Panama said on Wednesday it had called on the UN Security Council to investigate a North Korean ship caught smuggling arms from Cuba, piling more pressure on Pyongyang over a possible breach of UN sanctions.
Panama stopped the ship last week and seized its cargo after a stand-off with the North Korean crew in which the captain tried to slit his own throat. Authorities discovered missile equipment, MiG fighter jets and other arms aboard that Cuba said were “obsolete” Soviet-era weapons being sent to North Korea for repair.
“It’s going to be transferred to the UN Security Council. They will decide what to do,” Panamanian Security Minister Jose Raul Mulino said in Panama City.
Five UN investigators, including one from the Security Council, are expected to arrive around the beginning of August once the ship, the Chong Chon Gang, has been unloaded, Panamanian government officials said.
The North Korean government urged Panama to release the ship and its crew, who were detained and are in the process of being charged for failing to declare the arms on board.
“This cargo is nothing but aging weapons, which are to send back to Cuba after overhauling them according to a legitimate contract,” a North Korean Foreign Ministry spokesman was quoted as saying by the official KCNA news agency.
The incident has not derailed US-Cuban talks on migration, which went ahead as scheduled on Wednesday, but US officials said Washington would raise the issue of the ship with Cuba very soon. One senior US lawmaker called the matter a “grave violation of international treaties.”
The United Nations has imposed various sanctions on Pyongyang, including strict regulations on arms shipments, for flouting measures aimed at curbing its nuclear weapons programme.

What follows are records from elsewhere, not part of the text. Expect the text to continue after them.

Section PcpInv.
Context {L : Type} `{KListLaws lhead L} `{BuddyConfig} `{ZoneEnv}.
Hypothesis buddy_value : PAGE_BUDDY_MAPCOUNT_VALUE ≠ -1.
Implicit Types z : zone L.

Definition pcp_pages z : list Z :=
  elems (lists z) (PcpList 0) ++ elems (lists z) (PcpList 1) ++ elems (lists z) (PcpList 2).

(** A page that may be handed to the buddy allocator. *)
Definition page_clean z (p : Z) : Prop :=
  _mapcount (page_at z p) = -1 ∧ _count (page_at z p) = 0 ∧ PageCompound z p = false ∧
  bad_range z p = false.

Definition pcp_ok z : Prop :=
  ∀ mt p, p ∈ elems (lists z) (PcpList mt) →
    0 ≤ mt < MIGRATE_PCPTYPES ∧ page_clean z p ∧ 0 ≤ private (page_at z p) < MIGRATE_TYPES.

Definition same_zone z z' : Prop :=
  zone_id z' = zone_id z ∧ zone_start_pfn z' = zone_start_pfn z ∧
  spanned_pages z' = spanned_pages z ∧ pcp_high z' = pcp_high z ∧ pcp_batch z' = pcp_batch z ∧
  (types_ok z → types_ok z') ∧ (∀ x, desc (page_at z' x) = desc (page_at z x)).

(** Which zone it is and where. *)
Definition bounds z : Z * Z * Z := (zone_id z, zone_start_pfn z, spanned_pages z).

Lemma same_zone_bounds z z' : same_zone z z' → bounds z' = bounds z.
Proof. intros (? & ? & ? & _). unfold bounds. congruence. Qed.

Lemma bounds_contiguous z z' : bounds z' = bounds z → zone_contiguous z → zone_contiguous z'.
Proof. unfold bounds, zone_contiguous. intros [= -> -> ->]. done. Qed.

Lemma same_zone_trans z1 z2 z3 : same_zone z1 z2 → same_zone z2 z3 → same_zone z1 z3.
Proof. unfold same_zone. intuition congruence. Qed.

Lemma kept_same z z' : pcp_kept z z' → same_zone z z'.
Proof. unfold pcp_kept, same_zone. tauto. Qed.
(** C12. The limit check charges a block once per process: while the user of the
    limit stays below it, the check lets the allocation go on, takes a
    reference to the user that is never dropped, and adds the size of the block
    to [cumulative_mem] once for every process of the user in the task list,
    not once per allocation. *)
Theorem limit_charges_each_process w refs q u gfp order zl nm :
  world_wf w → cache_inv UIDHASH_BITS (users (ucache w)) (uidhash_table (ucache w)) refs →
  uidhash_lock (ucache w) = false → start w = 1 → user w ≠ 0 →
  users (ucache w) !! q = Some u → matches (current_user_ns (ext (ucache w))) (user w) u →
  mem_max u ≠ -1 → 0 ≤ order ≤ 18 → mem_max u < 2 ^ 31 → 0 ≤ cumulative_mem u →
  cumulative_mem u + owned_count w (TaskWorld.processes w) * block_bytes order ≤ mem_max u →
  check_limit UIDHASH_BITS gfp order zl nm w
  = Ok true (set_user w q ((bump u) <| cumulative_mem :=
      cumulative_mem u + owned_count w (TaskWorld.processes w) * block_bytes order |>)).
Proof.
  intros Hwf Hi Hl Hst Hu Hq Hm Hlim Ho Hmax Hc Hle.
  unfold check_limit, mbind, M_bind, get. rewrite Hst. simpl.
  apply Z.eqb_neq in Hu. rewrite Hu.
  rewrite (find_user_world UIDHASH_BITS w refs (user w) q u Hi Hl Hq Hm).
  change (take_ref w q u) with (set_user w q (bump u)).
  rewrite (load_usr_ok _ q (bump u)) by apply set_user_lookup.
  change (mem_max (bump u)) with (mem_max u). apply Z.eqb_neq in Hlim. rewrite Hlim.
  apply (limit_processes_below w q (bump u)); [by apply Hwf|done..].
Qed.

Lemma limit_processes_locked w q u gfp order zl nm ps1 p ps2 :
  (∀ x, x ∈ ps1 ++ p :: ps2 → is_Some (tasks w !! x)) →
  (∀ x, x ∈ ps1 → owned w (user w) x = false) → owned w (user w) p = true →
  users (ucache w) !! q = Some u → over_limit u order = true →
  existsb (zone_is_oom_locked w) (zonelist_zones zl (gfp_zone gfp) None) = true →
  limit_processes UIDHASH_BITS (ps1 ++ p :: ps2) (Some q) gfp order zl nm w = Ok false w.
Proof.
  intros Hps H1' Hp Hq Hov Hlk. induction ps1 as [|y ps1 IH]; simpl.
  - destruct (Hps p ltac:(left)) as [t Ht]. unfold owned in Hp. rewrite Ht in Hp.
    unfold mbind, M_bind. rewrite (load_task_ok _ p t) by done. unfold gets. rewrite Hp.
    rewrite (load_usr_ok _ q u) by done. rewrite Hov.
    unfold try_set_zonelist_oom, try_set_zones_oom, mbind, M_bind, get. by rewrite Hlk.
  - destruct (Hps y ltac:(left)) as [t Ht]. pose proof (H1' y ltac:(left)) as Hy.
    unfold owned in Hy. rewrite Ht in Hy.
    unfold mbind, M_bind. rewrite (load_task_ok _ y t) by done. unfold gets. rewrite Hy.
    apply IH; [intros x ?; apply Hps; by right|intros x ?; apply H1'; by right].
Qed.

(** At the limit while an OOM kill runs: when the limited user has a process
    and the block does not fit, and a zone of the zonelist is locked by an OOM
    kill in progress, [__alloc_pages_nodemask] returns NULL without looking at
    any zone; nothing changes but the reference to the user it takes. *)
Theorem limit_refuses_during_oom k refs q u fuel slow gfp order zl nm ps1 p ps2 :
  let w := wld k in
  world_wf w → cache_inv UIDHASH_BITS (users (ucache w)) (uidhash_table (ucache w)) refs →
  uidhash_lock (ucache w) = false → start w = 1 → user w ≠ 0 →
  users (ucache w) !! q = Some u → matches (current_user_ns (ext (ucache w))) (user w) u →
  mem_max u ≠ -1 → 0 ≤ order ≤ 18 → 0 ≤ mem_max u < 2 ^ 31 → 0 ≤ cumulative_mem u < 2 ^ 31 →
  mem_max u < cumulative_mem u + block_bytes order →
  TaskWorld.processes w = ps1 ++ p :: ps2 →
  (∀ x, x ∈ ps1 → owned w (user w) x = false) → owned w (user w) p = true →
  existsb (zone_is_oom_locked w) (zonelist_zones zl (gfp_zone gfp) None) = true →
  __alloc_pages_nodemask UIDHASH_BITS fuel slow gfp order zl nm k
  = Ok None (k <| wld := set_user w q (bump u) |>).
Proof.
  intros w Hwf Hi Hl Hst Hu Hq Hm Hlim Ho Hmax Hc Hov Hps H1' Hp Hlk.
  unfold __alloc_pages_nodemask, call_world. unfold mbind at 1, M_bind at 1.
  assert (check_limit UIDHASH_BITS gfp order zl nm w = Ok false (set_user w q (bump u))) as E.
  { unfold check_limit, mbind, M_bind, get. rewrite Hst. simpl. apply Z.eqb_neq in Hu. rewrite Hu.
    rewrite (find_user_world UIDHASH_BITS w refs (user w) q u Hi Hl Hq Hm).
    change (take_ref w q u) with (set_user w q (bump u)).
    rewrite (load_usr_ok _ q (bump u)) by apply set_user_lookup.
    change (mem_max (bump u)) with (mem_max u). apply Z.eqb_neq in Hlim. rewrite Hlim, Hps.
    apply (limit_processes_locked _ q (bump u)); try done.
    - intros x Hx. apply Hwf. by rewrite Hps.
    - apply set_user_lookup.
    - rewrite over_limit_spec by done. apply Z.ltb_lt. done. }
  fold w. rewrite E. done.
Qed.
End Limit.

(** ** The slow path *)

Section Slow.
Context {L1 L2 X : Type} `{!EqDecision lhead} `{!KList lhead L1} `{!KListLaws lhead L1}.
Context `{!KList (Z * Z) L2} `{!UserKernel X}.
Context `{!BuddyConfig, !ZoneEnv, !OomEnv} `{!AllocEnv L1 L2 X}.
Variable UIDHASH_BITS : Z.
Hypothesis buddy_value : PAGE_BUDDY_MAPCOUNT_VALUE ≠ -1.
Hypothesis block_order : 0 ≤ pageblock_order.
Hypothesis some_order : 0 < MAX_ORDER.
Implicit Types k : kernel L1 L2 X.
Variables (gfp order zl hz mt : Z) (nm : option (list Z)).

(** An attempt: a block handed out, or the unused memory as before; tasks, users
    and the OOM locks are as before. *)
Definition attempt_ok k (r : option Z) k' : Prop :=
  zones_ok k' ∧ zones_only k k' ∧
  match r with
  | Some p => ∃ i, i ∈ zonelist_zones zl hz nm ∧ handed_out order k k' i p
  | None => same_unused k k'
  end.

Lemma attempt_trans k1 k2 r k3 :
  attempt_ok k1 None k2 → attempt_ok k2 r k3 → attempt_ok k1 r k3.
Proof.
  intros (_ & Ho & Hs) (Hk & Ho' & Hr). split_and!; [done|by eapply zones_only_trans|].
  destruct r as [p|].
  - destruct Hr as (i & Hi & Ha & Hu & Hn & Hz). exists i. split; [done|]. split_and!; [done| |done|done].
    intros j x. by rewrite <- (Hs j x).
  - intros j x. by rewrite (Hr j x).
Qed.

Lemma attempt_list k r k' : attempt_ok k r k' → ∀ m, zonelist_ok k zl hz m → zonelist_ok k' zl hz m.
Proof. intros (_ & [_ Ho] & _) m [Hnd Hin]. split; [done|]. intros i Hi. by apply Ho, Hin. Qed.

Lemma attempt k flags pz :
  0 ≤ order < MAX_ORDER → 0 ≤ mt < MIGRATE_PCPTYPES → zones_ok k → zonelist_ok k zl hz nm →
  is_Some (zones k !! pz) →
  ∃ r k', get_page_from_freelist gfp nm order zl hz flags (Some pz) mt k = Ok r k' ∧ attempt_ok k r k'.
Proof.
  intros Hord Hmt Hk Hzl [z Hz].
  destruct (freelist_spec buddy_value block_order some_order gfp nm order zl hz flags pz z mt k)
    as (r & k' & E & Hk' & Ho & Hr); [done..|].
  exists r, k'. split; [done|]. split_and!; [done|done|]. destruct r; [|done].
  destruct Hr as (i & y & ? & _ & _ & ?). eauto.
Qed.

(** Waking kswapd leaves the state of this code alone. *)
Definition kswapd_passive : Prop := ∀ i o c k, wakeup_kswapd i o c k = Ok tt k.

Lemma wake_ok k c : kswapd_passive → wake_all_kswapd order zl hz c k = Ok tt k.
Proof.
  intros Hw. unfold wake_all_kswapd. induction (zonelist_zones zl hz None) as [|i l IH]; [done|].
  simpl. unfold mbind, M_bind. by rewrite Hw.
Qed.

Lemma slow_restart_ok k l pz t h :
  kswapd_passive → sl_preferred l = Some pz → is_Some (zones k !! pz) →
  tasks (wld k) !! current = Some t →
  head (zonelist_zones zl hz None) = Some h → is_Some (zones k !! h) →
  ∃ l' q, slow_restart gfp order zl hz nm l k = Ok l' k ∧
    sl_flags l' = gfp_to_alloc_flags t gfp ∧ sl_preferred l' = Some q ∧ is_Some (zones k !! q).
Proof.
  intros Hw Hp [z Hz] Ht Hh Hzh. unfold slow_restart.
  match goal with |- context [(_ ← ?m; _) k] => assert (m k = Ok tt k) as E end.
  { destruct (negb _); [|done]. rewrite Hp. unfold mbind, M_bind. simpl.
    rewrite (call_zone_ok k pz z (gets zone_idx) (zone_idx z) z Hz eq_refl), put_zone_id by done.
    by apply wake_ok. }
  unfold mbind at 1, M_bind at 1. rewrite E. unfold mbind, M_bind, call_world.
  rewrite (load_task_ok _ _ t Ht). simpl. replace (k <| wld := wld k |>) with k by (by destruct k).
  eexists _, (if negb (has_flag (gfp_to_alloc_flags t gfp) ALLOC_CPUSET) && bool_decide (nm = None)
              then h else pz). split; [reflexivity|]. split; [done|]. simpl.
  destruct (negb _ && _); split; try done; by eexists.
Qed.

UN Secretary-General Ban Ki-moon praised Panama on Wednesday for seizing the vessel, adding that the UN sanctions committee would take up the issue promptly.
About 350 police and border patrol officials were combing through the ship, which has a dead weight of some 14,000 tonnes.
Before their arrest, the ship’s crew burned the electrical system to disable it, which slowed the process of unloading it, a Panamanian Foreign Ministry spokesman said. As a result, it could take up to 10 days to unload the ship, he added.
Two more containers with suspected arms have been found on the ship in addition to the two already discovered.
Access points to the ship’s storage areas were all “completely blocked” in breach of international regulations, when Panamanian officials boarded it, Mulino said.
Britain’s UN Ambassador, Mark Lyall Grant, said the ship appeared to have violated the UN arms embargo. Britain is a permanent member of the UN Security Council.
An eight-member panel of experts appointed by Ban Ki-moon monitors the Security Council sanctions imposed on North Korea.
The experts are mandated to “gather, examine and analyse information from States, relevant United Nations bodies and other interested parties” on allegations of sanctions violations and report back to the 15-member Security Council.
Marie Harf, a spokeswoman for the US State Department, said Panama had asked the United States for technical assistance on the matter, which would be provided. She said Washington would be talking to Cuba “very soon” about the ship.
A State Department official said the scheduled migration talks with Havana went ahead on Wednesday as even though the United States believes Cuba broke UN sanctions, the issues were deemed to be “apples and oranges.”
According to Cuba, the weapons on the ship included two anti-aircraft missile batteries, nine disassembled rockets, two MiG-21 fighter jets, and 15 MiG-21 engines, all Soviet-era military weaponry built in the middle of the last century.
Servicing of weapons would also be in breach of the arms embargo imposed on North Korea sanctions.
A UN resolution adopted in 2009 says the embargo applies to “all arms and related materiel, as well as to financial transactions, technical training, advice, services or assistance related to the provision, manufacture, maintenance or use of such arms, except for small arms and light weapons.”